Folha - Como era a convivência com Salvador Dalí?
Robert Descharnes -
Ele adorava se colocar em cena e ser o senhor dela. Era um gênio, e a genialidade sempre se desdobra em egoísmo. Era extremamente curioso, buscava pessoas que lhe trouxessem informações para instigar sua imaginação. Ao mesmo tempo, não era uma pessoa gentil. Era até feroz, odiava pessoas de idéias simples. Lembro-me de que ele recebia visitas dos amigos com um crânio de elefante na sala. Se alguém estranhava, ele dizia: "Para algumas pessoas, não há verão sem pinheiros, para mim, não há verão sem o crânio do elefante".
Folha - Qual o segredo de Dalí para popularizar o surrealismo?
Descharnes -
Nunca estava satisfeito com sua criação. Embora tivesse dom invulgar para a pintura, não se enclausurou no próprio talento e buscou novas criações.
A fonte genética de Dalí é a Espanha, mas sua história só se completou com passagens pela França e pelos EUA. Ele fazia a própria publicidade e tinha especial apreço pelo rigor do conhecimento e pelo poder da comunicação.

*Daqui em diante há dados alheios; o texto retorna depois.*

(** A line of [splitlines] is a piece of the text without any line-break
    code point. *)
Lemma splitlines_line (text : str) :
  forall line, In line (splitlines text) ->
    forall c, In c line -> In c text /\ is_linebreak c = false.
Proof.
  remember (length text) as n eqn:Hn.
  revert text Hn. induction (lt_wf n) as [n _ IH]. intros text Hn line Hline c Hc.
  destruct text as [|c0 [|c1 r]].
  - done.
  - cbn [splitlines] in Hline. destruct (is_linebreak c0) eqn:Hb.
    + destruct Hline as [<-|[]]. done.
    + destruct Hline as [<-|[]]. destruct Hc as [<-|[]]. split; [by left|done].
  - rewrite splitlines_cons2 in Hline.
    assert (IHr : forall text', length text' < n ->
              In line (splitlines text') -> In c text' /\ is_linebreak c = false).
    { intros text' Hlt Hin. by eapply (IH (length text')). }
    destruct (is_linebreak c0) eqn:Hb.
    + destruct ((c0 =? 13)%N && (c1 =? 10)%N).
      * destruct Hline as [<-|Hin]; [done|].
        destruct (IHr r) as [Hcr ?]; [cbn [length] in Hn; lia|done|].
        split; [by do 2 right|done].
      * destruct Hline as [<-|Hin]; [done|].
        destruct (IHr (c1 :: r)) as [Hcr ?]; [cbn [length] in *; lia|done|].
        split; [by right|done].
    + apply prepend_in in Hline as [(l & -> & Hl)|Hin].
      * destruct Hc as [<-|Hc]; [split; [by left|done]|].
        destruct Hl as [[_ ->]|Hl]; [done|].
        destruct (IH (length (c1 :: r)) ltac:(cbn [length] in *; lia)
                    (c1 :: r) eq_refl l Hl c Hc) as [Hcr ?].
        split; [by right|done].
      * destruct (IHr (c1 :: r)) as [Hcr ?]; [cbn [length] in *; lia|done|].
        split; [by right|done].
Qed.

(** A code point below 128 in a decoded text is a byte of the input: no
    longer sequence decodes to it. *)
Lemma utf8_decode_ascii (s : bytes) :
  forall text, utf8_decode s = Some text ->
    forall c, In c text -> (c < 0x80)%N ->
      exists b, In b s /\ Byte.to_N b = c.
Proof.
  remember (length s) as n eqn:Hn.
  revert s Hn. induction (lt_wf n) as [n _ IH]. intros s Hn text Hdec c Hc Hlow.
  assert (IHr : forall s' text', length s' < n -> utf8_decode s' = Some text' ->
            In c text' -> exists b, In b s' /\ Byte.to_N b = c).
  { intros s' text' Hlt Hd Hin. by eapply (IH (length s')). }
  destruct s as [|b0 r0]; [by injection Hdec as <-|].
  cbn [utf8_decode] in Hdec. cbv zeta in Hdec. unfold continuation, in_range in Hdec.
  cbn [length] in Hn.
  destruct (N.ltb_spec (Byte.to_N b0) 128) as [H0|H0].
  { destruct (utf8_decode r0) as [t|] eqn:Hr; [|done]. injection Hdec as <-.
    destruct Hc as [<-|Hc]; [exists b0; split; [by left|done]|].
    destruct (IHr r0 t) as (b & Hb & Eb); [lia|done|done|].
    exists b. split; [by right|done]. }
  destruct ((194 <=? Byte.to_N b0)%N && (Byte.to_N b0 <=? 223)%N) eqn:H2.
  { destruct r0 as [|b1 r1]; [done|].
    destruct ((128 <=? Byte.to_N b1)%N && (Byte.to_N b1 <=? 191)%N) eqn:Hc1; [|done].
    destruct (utf8_decode r1) as [t|] eqn:Hr; [|done]. injection Hdec as <-.
    destruct Hc as [<-|Hc]; [exfalso; bool_to_prop; lia|].
    destruct (IHr r1 t) as (b & Hb & Eb); [cbn [length] in *; lia|done|done|].
    exists b. split; [by do 2 right|done]. }
  destruct ((224 <=? Byte.to_N b0)%N && (Byte.to_N b0 <=? 239)%N) eqn:H3.
  { destruct r0 as [|b1 [|b2 r2]]; [done|done|].
    destruct (_ && _) eqn:Hc12 in Hdec; [|done].
    destruct (utf8_decode r2) as [t|] eqn:Hr; [|done]. injection Hdec as <-.
    destruct Hc as [<-|Hc].
    - exfalso. destruct (N.eqb_spec (Byte.to_N b0) 224) as [E|E];
        bool_to_prop; lia.
    - destruct (IHr r2 t) as (b & Hb & Eb); [cbn [length] in *; lia|done|done|].
      exists b. split; [by do 3 right|done]. }
  destruct ((240 <=? Byte.to_N b0)%N && (Byte.to_N b0 <=? 244)%N) eqn:H4; [|done].
  destruct r0 as [|b1 [|b2 [|b3 r3]]]; [done|done|done|].
  destruct (_ && _) eqn:Hc123 in Hdec; [|done].
  destruct (utf8_decode r3) as [t|] eqn:Hr; [|done]. injection Hdec as <-.
  destruct Hc as [<-|Hc].
  - exfalso. destruct (N.eqb_spec (Byte.to_N b0) 240) as [E|E];
      bool_to_prop; lia.
  - destruct (IHr r3 t) as (b & Hb & Eb); [cbn [length] in *; lia|done|done|].
    exists b. split; [by do 4 right|done].
Qed.

Lemma in_strip_padding (b : byte) (buf : bytes) :
  In b (spec_strip_padding buf) -> b <> x00 /\ b <> x08.
Proof.
  unfold spec_strip_padding. rewrite filter_In. intros [_ Hb].
  apply andb_prop in Hb as [H0 H8].
  split; intros ->; discriminate.
Qed.

Lemma not_blank (line : str) :
  blank line = false -> exists c, In c line /\ is_whitespace c = false.
Proof.
  unfold blank. induction line as [|c line IH]; [done|].
  cbn [forallb]. destruct (is_whitespace c) eqn:Hc; cbn [andb].
  - intros Hb. destruct (IH Hb) as (c' & Hin & Hws). exists c'. auto using in_cons.
  - intros _. exists c. split; [by left|done].
Qed.

(** X8.  Every line that [decrypt] returns has a character that is no
    whitespace, and holds no line-break character, no NUL and no
    backspace. *)
Theorem decrypt_plain_lines (raw_plain : bytes) (urls : list str) :
  CNL.decrypt_plain raw_plain = Ok urls ->
  Forall (fun line =>
            (exists c, In c line /\ is_whitespace c = false)
            /\ forall c, In c line ->
                 is_linebreak c = false /\ c <> 0%N /\ c <> 8%N)
         urls.
Proof.
  unfold CNL.decrypt_plain. rewrite bytes_replace_strip.
  destruct (utf8_decode (spec_strip_padding raw_plain)) as [text|] eqn:Hdec;
    [|done].
  intros [= <-]. apply List.Forall_forall. intros line Hline.
  apply filter_In in Hline as [Hline Hkeep]. rewrite truthy_strip in Hkeep.
  split; [apply not_blank; by destruct (blank line)|].
  intros c Hc. destruct (splitlines_line _ _ Hline _ Hc) as [Htext Hbrk].
  split; [done|].
  assert (Hbyte : (c < 0x80)%N -> exists b,
            In b (spec_strip_padding raw_plain) /\ Byte.to_N b = c)
    by (by apply (utf8_decode_ascii _ _ Hdec)).
  split; intros ->.
  - destruct Hbyte as (b & Hb & Eb); [done|].
    apply in_strip_padding in Hb as [Hb _]. apply Hb.
    apply (f_equal Byte.of_N) in Eb. rewrite Byte.of_to_N in Eb. by injection Eb.
  - destruct Hbyte as (b & Hb & Eb); [done|].
    apply in_strip_padding in Hb as [_ Hb]. apply Hb.
    apply (f_equal Byte.of_N) in Eb. rewrite Byte.of_to_N in Eb. by injection Eb.
Qed.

Folha - Qual é a maior colaboração de Dalí a seu século?
Descharnes -
A curiosidade. Era um homem tenaz e interessado em novas descobertas. Interessou-se por logaritmos, DNA (ácido desoxirribonucléico, que contém o código genético) e pelo fenômeno nuclear. Dalí era um homem de obsessões e premonições. Sua imagem síntese, a dos relógios moles, mostra isso: a consciência de que o tempo corre e escorrega.